(** * jitter: a ticker with a randomised extra delay

    A shallow embedding of [jitter.go] (package [jitter]) and the properties
    of its constructor, its background loop, its single-slot event channel
    and its [Stop] operation.

    The Go runtime pieces the package relies on (int64 arithmetic, buffered
    and closed channels, [select], [math/rand], the clock and [time.Sleep])
    are modelled first, each from the Go language specification or the
    documentation of the standard library; the package itself follows,
    function by function. *)

From Stdlib Require Import ZArith List Bool Lia Sorted.
Import ListNotations.
Open Scope Z_scope.

(** ** Machine integers *)

Module Int64.

Definition min_int : Z := - 2 ^ 63.
Definition max_int : Z := 2 ^ 63 - 1.

Definition in_range (z : Z) : Prop := min_int <= z <= max_int.

(** Two's complement wrap-around of a mathematical integer to [bits] bits. *)
Definition wrap_bits (bits : Z) (z : Z) : Z :=
  (z + 2 ^ (bits - 1)) mod 2 ^ bits - 2 ^ (bits - 1).

Definition wrap (z : Z) : Z := wrap_bits 64 z.

(** Go's [+] on int64 (and so on [time.Duration]). *)
Definition add (a b : Z) : Z := wrap (a + b).

End Int64.

(** Go's [int] is 32 or 64 bits wide, depending on the platform. *)
Inductive arch : Type := Arch32 | Arch64.

Definition int_bits (a : arch) : Z :=
  match a with Arch32 => 32 | Arch64 => 64 end.

(** The conversion [int(d)] of an int64 value. *)
Definition to_int (a : arch) (d : Z) : Z := Int64.wrap_bits (int_bits a) d.

(** ** Panics and results *)

Inductive panic_value : Type :=
| NonPositiveInterval (v : Z)  (* "non-positive interval for NewTicker: %d" *)
| NonPositiveJitter (v : Z)    (* "non-positive jitter for NewTicker: %d" *)
| InvalidArgumentInt63n        (* math/rand: "invalid argument to Int63n" *)
| CloseOfClosedChannel.        (* runtime: "close of closed channel" *)

Inductive result (A : Type) : Type :=
| Ok (a : A)
| Panic (p : panic_value).

Arguments Ok {A} a.
Arguments Panic {A} p.

(** ** math/rand *)

Module Rand.

(** A [rand.Source] is deterministic: the sequence of its outputs is a
    function of the seed alone.  A generator is the stream of the outputs
    of its source, and the number of outputs consumed so far. *)
Record t : Type := mk { outputs : nat -> Z; used : nat }.

Definition New (source : nat -> Z) : t := {| outputs := source; used := 0 |}.

(** [Int63] returns a non-negative 63-bit integer. *)
Definition Int63 (r : t) : Z * t :=
  (Z.land (outputs r (used r)) Int64.max_int,
   {| outputs := outputs r; used := S (used r) |}).

(** [Int63n n] returns a number of the half-open interval [0, n) and panics
    if [n <= 0] (documentation of math/rand).  The value is the reduction
    modulo [n] of an output of the source; the resampling the library does
    to remove the modulo bias only decides which output that is. *)
Definition Int63n (r : t) (n : Z) : result (Z * t) :=
  if n <=? 0 then Panic InvalidArgumentInt63n
  else let (v, r') := Int63 r in Ok (v mod n, r').

End Rand.

(** ** Channels *)

Module Chan.

Record t (A : Type) : Type :=
  mk { cap : nat; buf : list A; closed : bool }.

Arguments mk {A} cap buf closed.
Arguments cap {A} _.
Arguments buf {A} _.
Arguments closed {A} _.
#[export] Instance engine : TemplateEngine := {|
  Template := tmpl;
  FileSystem := gmap string (list node);
  template_New name := {| t_name := name; t_funcs := ∅; t_nodes := [] |};
  template_Funcs t fm :=
    {| t_name := t_name t; t_funcs := fm ∪ t_funcs t; t_nodes := t_nodes t |};
  template_ParseFiles := parse_files;
  template_Execute t data := exec (t_funcs t) (t_nodes t) "";
|}.

(** A pattern equal to the path wins; otherwise ["/"], when registered. *)
#[export] Instance servemux : ServeMux := {|
  mux_match patterns r :=
    if bool_decide (req_path r ∈ patterns) then Some (req_path r)
    else if bool_decide ("/" ∈ patterns) then Some "/"
    else None;
|}.

Definition shared_files : gmap string (list node) :=
  {[ "/srv/templates/layout.tmpl" := [Text "<body>"];
     "/srv/templates/sidebar.tmpl" := [Text "<aside/>"];
     "/srv/templates/headline.tmpl" := [Text "<h1/>"] ]}.

(** Both pages present and well formed. *)
Definition os_good : OS := {|
  os_getwd := inr "/srv";
  os_files :=
    <["/srv/templates/pages/home.tmpl" :=
        [Call "dict" [AString "color"; AString "black"]; Text "home"]]>
    (<["/srv/templates/pages/about.tmpl" := [Text "about"]]> shared_files);
  os_listen := None;
|}.

(** [pages/about.tmpl] is missing. *)
Definition os_no_about : OS := {|
  os_getwd := inr "/srv";
  os_files :=
    <["/srv/templates/pages/home.tmpl" := [Text "home"]]> shared_files;
  os_listen := None;
|}.

(** [pages/about.tmpl] parses, and calls [dict] with one argument. *)
Definition os_bad_call : OS := {|
  os_getwd := inr "/srv";
  os_files :=
    <["/srv/templates/pages/home.tmpl" := [Text "home"]]>
    (<["/srv/templates/pages/about.tmpl" :=
         [Text "about"; Call "dict" [AString "color"]]]> shared_files);
  os_listen := None;
|}.

Definition get (path : string) : Request :=
  {| req_method := "GET"; req_path := path |}.

(** The state [main] ends in, and the unit the cache of a state holds for
    a page. *)
Definition started (os : OS) : Proc := state_of (main os init_proc).

Definition cached (p : Proc) (page : string) : tmpl :=
  default (template_New "") (cache p !! page).
End Demo.

(** ** Vocabulary for further properties *)

(** The argument sequence that spells out a list of bindings:
    [k1, v1, k2, v2, ...]. *)
Fixpoint args_of (l : list (string * any)) : list any :=
  match l with
  | [] => []
  | (k, v) :: l' => AString k :: v :: args_of l'
  end.

Section Startup.
Context `{TemplateEngine} `{ServeMux}.

(** The working directory is known and the composer succeeds for every page
    of the list. *)
Definition startup_ok (os : OS) : Prop :=
  ∃ dir, os_getwd os = inr dir ∧
    ∀ page, page ∈ pages →
      is_Some (result_of (compose os dir page init_proc)).

(** The library calls of one run of the composer, up to [ParseFiles]. *)
Definition compose_events (dir page : string) : list event :=
  [ EvNew "layout.tmpl";
    EvFuncs (template_New "layout.tmpl") funcMap;
    EvParseFiles (template_Funcs (template_New "layout.tmpl") funcMap)
      (fragment_files dir page) ].
End Startup.

(** Two more environments for the small engine. *)
Module Scenarios.
Import Demo.

(** Both pages are fine, and the port is taken. *)
Definition os_port_taken : OS := {|
  os_getwd := inr "/srv";
  os_files := os_files os_good;
  os_listen := Some "listen tcp :8080: bind: address already in use";
|}.
(** * Billing server: checkout initiator and webhook subscription projector

    A shallow embedding of [stripe_server.js] (an Express server that wires
    a front end to Stripe) and the properties of its two stateful handlers,
    [POST /api/billing/checkout] and [POST /api/billing/webhooks].

    JavaScript values are embedded as the JSON values a request or a vendor
    event can carry, plus [undefined] for an absent property.  The
    process-local object [subscriptions] is a finite map from property keys
    to stored records.  The vendor SDK is a record of functions, so every
    statement holds for whatever the vendor answers. *)

From stdpp Require Import gmap strings list.

Local Open Scope string_scope.
Set Warnings "-register-all".

(** ** JavaScript values *)

(** A number is held as the text [Number::toString] gives for it; the
    handlers only ever test a number for truthiness or interpolate it. *)
Inductive jsval : Type :=
| JUndefined
| JNull
| JBool (b : bool)
| JNumber (text : string)
| JString (s : string)
| JArray (items : list jsval)
| JObject (props : list (string * jsval)).

Inductive exn : Type :=
| TypeError
| VendorRejected.

Inductive completion (A : Type) : Type :=
| Normal (a : A)
| Throw (e : exn).

Arguments Normal {A} a.
Arguments Throw {A} e.

Definition cbind {A B : Type} (c : completion A) (k : A -> completion B)
  : completion B :=
  match c with
  | Normal a => k a
  | Throw e => Throw e
  end.

Notation "'let?' x ':=' c 'in' k" := (cbind c (fun x => k))
  (at level 10, x name, c at level 100, k at level 200).

(** [ToBoolean]: the falsy values are [undefined], [null], [false], [0],
    [NaN] and the empty string. *)
Definition truthy (v : jsval) : bool :=
  match v with
  | JUndefined | JNull => false
  | JBool b => b
  | JNumber text => negb (String.eqb text "0" || String.eqb text "NaN")
  | JString s => negb (String.eqb s "")
  | JArray _ | JObject _ => true
  end.

Fixpoint assoc (k : string) (props : list (string * jsval)) : option jsval :=
  match props with
  | [] => None
  | (k', v) :: rest => if String.eqb k k' then Some v else assoc k rest
  end.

WHAT TO WORK ON: Check each line of the material above for "cbind", count those that have it, and answer with the number alone.

RESPONSE AREA: 2